- [Record excerpts]
(** * go-dockerclient, misc.go: [Exec] and [ParseRepositoryTag]

    A shallow embedding of the two non-trivial functions of [misc.go]:

    - [ParseRepositoryTag], a pure function on Go strings (byte sequences);
    - [Client.Exec], the coordinator of an exec session.  It talks to the
      request dispatcher [c.do], decodes the creation response, starts the
      relay goroutine through [promise.Go] and then synchronises with it on
      two channels, [hijacked] (unbuffered) and [errCh] (capacity one).

    The sequential prefix of [Exec] is a function; the concurrent part is a
    small-step semantics whose successor function enumerates every
    interleaving of the coordinator and the relay goroutine. *)

From Stdlib Require Import String Ascii List ZArith NArith Bool Lia Arith.
Import ListNotations.
Local Open Scope string_scope.
Local Open Scope list_scope.

(** ** Go's [strings] package, as far as [misc.go] uses it *)

Module strings.

(** A Go string is a sequence of bytes; [len] counts bytes. *)
Definition len (s : string) : Z := Z.of_nat (String.length s).

(** [strings.HasPrefix]. *)
Fixpoint HasPrefix (s prefix : string) {struct prefix} : bool :=
  match prefix, s with
  | EmptyString, _ => true
  | String _ _, EmptyString => false
  | String p prefix', String a s' =>
      if Ascii.eqb a p then HasPrefix s' prefix' else false
  end.

(** [strings.Index]: offset of the first occurrence of [sep], or -1. *)
Fixpoint Index (s sep : string) : Z :=
  if HasPrefix s sep then 0%Z
  else match s with
       | EmptyString => (-1)%Z
       | String _ s' =>
           let r := Index s' sep in
           if (0 <=? r)%Z then (r + 1)%Z else (-1)%Z
       end.

(** [strings.LastIndex]: offset of the last occurrence of [sep], or -1. *)
Fixpoint LastIndex (s sep : string) : Z :=
  match s with
  | EmptyString => if HasPrefix s sep then 0%Z else (-1)%Z
  | String _ s' =>
      let r := LastIndex s' sep in
      if (0 <=? r)%Z then (r + 1)%Z
      else if HasPrefix s sep then 0%Z else (-1)%Z
  end.
(** Scenario A on an acidic soil with organic carbon 0.4. *)
Lemma biofertilizer_follows_organic_advisory_witness :
  exists (r : Recommendations) (ad : AdditionalData),
    generate_recommendation scenario_farmer scenario_soil 120 60 30 = Some (r, ad) /\
    biofertilizer_recommended ad = true /\
    existsb is_organic_matter (soil_improvements ad) = true /\
    emits BIO_NAME (fertilizer_details ad) = true /\
    map fertilizer (fertilizer_details ad) = [DAP_NAME; MOP_NAME; UREA_NAME; BIO_NAME].
Proof.
  destruct (generate_recommendation scenario_farmer scenario_soil 120 60 30)
    as [[r ad]|] eqn:E; [|vm_compute in E; discriminate E].
  pose proof (biofertilizer_follows_organic_advisory _ _ _ _ _ r ad E) as (H1 & H2 & _).
  assert (Hb : biofertilizer_recommended ad = true)
    by (vm_compute in E; injection E as _ <-; reflexivity).
  exists r, ad. split; [reflexivity|].
  split; [exact Hb|]. split; [rewrite <- H1; exact Hb|]. split; [rewrite <- H2; exact Hb|].
  vm_compute in E. injection E as _ <-. reflexivity.
Defined.

(** ** The stored columns *)

Lemma names_without_biofertilizer (n p k a : float) :
  contains "Biofertilizer" (join ", " (map fertilizer (engine_items n p k a))) = false.
Proof.
  unfold engine_items.
  destruct (0 <? p), (0 <? k), (0 <? nitrogen_after_dap n p); reflexivity.
Qed.

(** On Python floats the definitions with the number type as an argument
    are those of [FertilizerEngine], [Recommendations] and [StoredRecord]. *)
Remark python_float_instance (farmer : Farmer) (soil : SoilData) (n p k a : float) :
  recommend_fertilizers_as python_float n p k a = recommend_fertilizers n p k a /\
  engine_items_as python_float n p k a = engine_items n p k a /\
  generate_recommendation_as python_float farmer soil n p k
  = generate_recommendation farmer soil n p k /\
  generate_recommendation_stored_as python_float farmer soil n p k
  = generate_recommendation_stored farmer soil n p k.
Proof.
  repeat split.
Qed.

(** The steps on either number type, resolved against the catalog. *)
Lemma dap_step_as_eq (ty : float_type) (a : float) (st : EngineState) :
  dap_step_as ty a st =
  Some (if 0 <? p_remaining st
        then mkEngineState
               (recommendations st ++ [dap_item_as ty a (p_remaining st)])
               (total_cost_acc st + dap_needed_kg (p_remaining st) * 27)
               (n_remaining st - n_from_dap (p_remaining st))
               0
               (k_remaining st)
        else st).
Proof.
  unfold dap_step_as. destruct (0 <? p_remaining st); reflexivity.
Qed.

Lemma mop_step_as_eq (ty : float_type) (a : float) (st : EngineState) :
  mop_step_as ty a st =
  Some (if 0 <? k_remaining st
        then mkEngineState
               (recommendations st ++ [mop_item_as ty a (k_remaining st)])
               (total_cost_acc st + k_remaining st / 0.6 * 17)
               (n_remaining st)
               (p_remaining st)
               0
        else st).
Proof.
  unfold mop_step_as. destruct (0 <? k_remaining st); reflexivity.
Qed.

- [About this task] Print all of the material above exactly as given.

- [Result for this task]
(** * go-dockerclient, misc.go: [Exec] and [ParseRepositoryTag]

    A shallow embedding of the two non-trivial functions of [misc.go]:

    - [ParseRepositoryTag], a pure function on Go strings (byte sequences);
    - [Client.Exec], the coordinator of an exec session.  It talks to the
      request dispatcher [c.do], decodes the creation response, starts the
      relay goroutine through [promise.Go] and then synchronises with it on
      two channels, [hijacked] (unbuffered) and [errCh] (capacity one).

    The sequential prefix of [Exec] is a function; the concurrent part is a
    small-step semantics whose successor function enumerates every
    interleaving of the coordinator and the relay goroutine. *)

From Stdlib Require Import String Ascii List ZArith NArith Bool Lia Arith.
Import ListNotations.
Local Open Scope string_scope.
Local Open Scope list_scope.

(** ** Go's [strings] package, as far as [misc.go] uses it *)

Module strings.

(** A Go string is a sequence of bytes; [len] counts bytes. *)
Definition len (s : string) : Z := Z.of_nat (String.length s).

(** [strings.HasPrefix]. *)
Fixpoint HasPrefix (s prefix : string) {struct prefix} : bool :=
  match prefix, s with
  | EmptyString, _ => true
  | String _ _, EmptyString => false
  | String p prefix', String a s' =>
      if Ascii.eqb a p then HasPrefix s' prefix' else false
  end.

(** [strings.Index]: offset of the first occurrence of [sep], or -1. *)
Fixpoint Index (s sep : string) : Z :=
  if HasPrefix s sep then 0%Z
  else match s with
       | EmptyString => (-1)%Z
       | String _ s' =>
           let r := Index s' sep in
           if (0 <=? r)%Z then (r + 1)%Z else (-1)%Z
       end.

(** [strings.LastIndex]: offset of the last occurrence of [sep], or -1. *)
Fixpoint LastIndex (s sep : string) : Z :=
  match s with
  | EmptyString => if HasPrefix s sep then 0%Z else (-1)%Z
  | String _ s' =>
      let r := LastIndex s' sep in
      if (0 <=? r)%Z then (r + 1)%Z
      else if HasPrefix s sep then 0%Z else (-1)%Z
  end.
(** Scenario A on an acidic soil with organic carbon 0.4. *)
Lemma biofertilizer_follows_organic_advisory_witness :
  exists (r : Recommendations) (ad : AdditionalData),
    generate_recommendation scenario_farmer scenario_soil 120 60 30 = Some (r, ad) /\
    biofertilizer_recommended ad = true /\
    existsb is_organic_matter (soil_improvements ad) = true /\
    emits BIO_NAME (fertilizer_details ad) = true /\
    map fertilizer (fertilizer_details ad) = [DAP_NAME; MOP_NAME; UREA_NAME; BIO_NAME].
Proof.
  destruct (generate_recommendation scenario_farmer scenario_soil 120 60 30)
    as [[r ad]|] eqn:E; [|vm_compute in E; discriminate E].
  pose proof (biofertilizer_follows_organic_advisory _ _ _ _ _ r ad E) as (H1 & H2 & _).
  assert (Hb : biofertilizer_recommended ad = true)
    by (vm_compute in E; injection E as _ <-; reflexivity).
  exists r, ad. split; [reflexivity|].
  split; [exact Hb|]. split; [rewrite <- H1; exact Hb|]. split; [rewrite <- H2; exact Hb|].
  vm_compute in E. injection E as _ <-. reflexivity.
Defined.

(** ** The stored columns *)

Lemma names_without_biofertilizer (n p k a : float) :
  contains "Biofertilizer" (join ", " (map fertilizer (engine_items n p k a))) = false.
Proof.
  unfold engine_items.
  destruct (0 <? p), (0 <? k), (0 <? nitrogen_after_dap n p); reflexivity.
Qed.

(** On Python floats the definitions with the number type as an argument
    are those of [FertilizerEngine], [Recommendations] and [StoredRecord]. *)
Remark python_float_instance (farmer : Farmer) (soil : SoilData) (n p k a : float) :
  recommend_fertilizers_as python_float n p k a = recommend_fertilizers n p k a /\
  engine_items_as python_float n p k a = engine_items n p k a /\
  generate_recommendation_as python_float farmer soil n p k
  = generate_recommendation farmer soil n p k /\
  generate_recommendation_stored_as python_float farmer soil n p k
  = generate_recommendation_stored farmer soil n p k.
Proof.
  repeat split.
Qed.

(** The steps on either number type, resolved against the catalog. *)
Lemma dap_step_as_eq (ty : float_type) (a : float) (st : EngineState) :
  dap_step_as ty a st =
  Some (if 0 <? p_remaining st
        then mkEngineState
               (recommendations st ++ [dap_item_as ty a (p_remaining st)])
               (total_cost_acc st + dap_needed_kg (p_remaining st) * 27)
               (n_remaining st - n_from_dap (p_remaining st))
               0
               (k_remaining st)
        else st).
Proof.
  unfold dap_step_as. destruct (0 <? p_remaining st); reflexivity.
Qed.

Lemma mop_step_as_eq (ty : float_type) (a : float) (st : EngineState) :
  mop_step_as ty a st =
  Some (if 0 <? k_remaining st
        then mkEngineState
               (recommendations st ++ [mop_item_as ty a (k_remaining st)])
               (total_cost_acc st + k_remaining st / 0.6 * 17)
               (n_remaining st)
               (p_remaining st)
               0
        else st).
Proof.
  unfold mop_step_as. destruct (0 <? k_remaining st); reflexivity.
Qed.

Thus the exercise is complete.